Knowledge at Wharton: Can you give any examples of startups that are doing the most significant work in AI? Why is their work important?
Saxena: There have not been many breakout successes in the AI-centric startups yet. When I say breakout successes, I mean multi-million or even billion dollar startups. There are a lot of promising startups across the board. For example, in the area of customer service I have seen startups doing well. In the area of HR automation I have seen some good startups.
Knowledge at Wharton: What are the top three areas in AI that everybody should be paying attention to in the next 12 to 24 months and why?

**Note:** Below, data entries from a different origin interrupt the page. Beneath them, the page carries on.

(* ===== verification/OlcWalk.v ===== *)
(** The step from a node to a child, for keys of eight bytes: what the bytes that
    a thread compares say about the key, and reads of nodes that may have changed
    in between.  The nodes that insertion and removal make, and where their children
    are: a node above two leaves, one above a node whose prefix a key leaves, and
    copies in the next larger or smaller type. *)

From ITree Require Import ITree.
From S2P Require Import Prelude Words Threads ArtKey KeyPrefix SortedAssoc Simd InodeBase.
From S2P Require Import Inode4 Inode16 Inode48 Inode256 Heap Leaf InodeSpec Inode OlcState Olc OlcTree OlcInv.

(** ** Integer keys *)

(** The bytes of a key, and the key without its first [d] bytes. *)
Definition int_bytes (z : Z) : list Z := le_bytes 8 z.

Lemma int_bytes_length z : length (int_bytes z) = 8%nat.
Proof. apply length_le_bytes. Qed.

Lemma int_shift z (d n : nat) : (n < 8)%nat → shift_right (shifted (KInt z) d) n = Some (shifted (KInt z) (d + n)).
Proof.
  intros Hn. cbn [shifted shift_right]. replace (n * 8 <? 64)%nat with true by (symmetry; apply Nat.ltb_lt; lia).
  do 2 f_equal. rewrite Z.shiftr_shiftr by lia. f_equal. lia.
Qed.

Lemma int_shift_none z : shifted (KInt z) 0 = KInt z.
Proof. cbn [shifted]. by rewrite Z.shiftr_0_r. Qed.

Definition int_byte z (d : nat) : Z := byte_at (z ≫ (8 * Z.of_nat d)) 0.

Lemma int_index z d : index (shifted (KInt z) d) 0 = Some (int_byte z d).
Proof. done. Qed.

Lemma int_byte_is_byte z d : is_byte (int_byte z d).
Proof. apply byte_at_is_byte. Qed.

Lemma int_byte_lookup z d : (d < 8)%nat → int_bytes z !! d = Some (int_byte z d).
Proof. intros Hd. unfold int_bytes, int_byte. rewrite lookup_le_bytes, byte_at_shiftr, Nat.add_0_r by done. done. Qed.

(** A prefix grows by the bytes that follow it. *)
Lemma prefix_grow (c p K : list Z) : c `prefix_of` K → (∀ j, (j < length p)%nat → K !! (length c + j)%nat = p !! j) → c ++ p `prefix_of` K.
Proof.
  intros [x ->] Hp. apply prefix_app. exists (drop (length p) x). rewrite <- (take_drop (length p) x) at 1. f_equal.
  apply list_eq. intros j. destruct (decide (j < length p)%nat) as [Hj|Hj].
  - rewrite lookup_take_lt by done. rewrite <- Hp by done. rewrite lookup_app_r by lia. f_equal. lia.
  - rewrite lookup_take_ge by lia. symmetry. apply lookup_ge_None. lia.
Qed.

Lemma prefix_byte (c p K : list Z) j b : c ++ p `prefix_of` K → p !! j = Some b → K !! (length c + j)%nat = Some b.
Proof.
  intros [x ->] Hj. apply lookup_lt_Some in Hj as Hl. rewrite <- app_assoc, lookup_app_r by lia.
  replace (length c + j - length c)%nat with j by lia. by rewrite lookup_app_l.
Qed.

Lemma int_prefix_snoc z (f : list Z) b : f `prefix_of` int_bytes z → (length f < 8)%nat → int_byte z (length f) = b → f ++ [b] `prefix_of` int_bytes z.
Proof.
  intros Hf Hl <-. apply prefix_grow; [done|]. intros [|j] Hj; [|cbn [length] in Hj; lia].
  by rewrite Nat.add_0_r, int_byte_lookup.
Qed.

(** ** Where a key leaves the prefix of a node *)

Section prefix.
Context (z : Z) (w : key_prefix) (c : list Z).
Context (Hz : 0 ≤ z < 2 ^ 64) (Hw : prefix_wf w) (Hc : c `prefix_of` int_bytes z).

Let len := prefix_length w.
Let sh := get_shared_length w (get_u64 (shifted (KInt z) (length c))).

Lemma shared_bytes : (sh ≤ len)%nat ∧ (∀ j, (j < sh)%nat → byte_at z (length c + j) = prefix_index w j) ∧
  ((sh < len)%nat → byte_at z (length c + sh) ≠ prefix_index w sh).
Proof.
  destruct Hw as [Hr Hl]. pose proof (get_u64_shifted_range (KInt z) (length c) Hz) as Hk.
  destruct (shared_len_clamped (get_u64 (shifted (KInt z) (length c))) w len) as (H1 & H2 & H3); [unfold len; lia|lia|lia|].
  fold sh in H1, H2, H3. cbn [shifted get_u64] in H2, H3. split_and!; [done|..].
  - intros j Hj. rewrite <- byte_at_shiftr. by apply H2.
  - intros Hlt. rewrite <- byte_at_shiftr. by apply H3.
Qed.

Saxena: I think the intersection of robotics and AI is going to be interesting. Robotics has been disappointing for a long time in terms of wide-scale adoption. This is one area in which I would say a combination of AI and robotics is going to be interesting. You will see some noteworthy applications coming up in that space. More human-like robots will be one big area, with advances in natural language understanding and visual understanding, and of course robotics. That is one area that I would definitely watch.
Self-driving cars are also a critical area. Within the next few years we will see commercial deployment of self-driving cars.
I am bullish on some of the advances we will see in video understanding. A combination of video understanding combined with virtual reality could create some interesting breakthroughs. That is another area we should keep watching. The common theme I see is not AI in particular, but AI combined with some other domain. That can create some compelling use cases in the near future.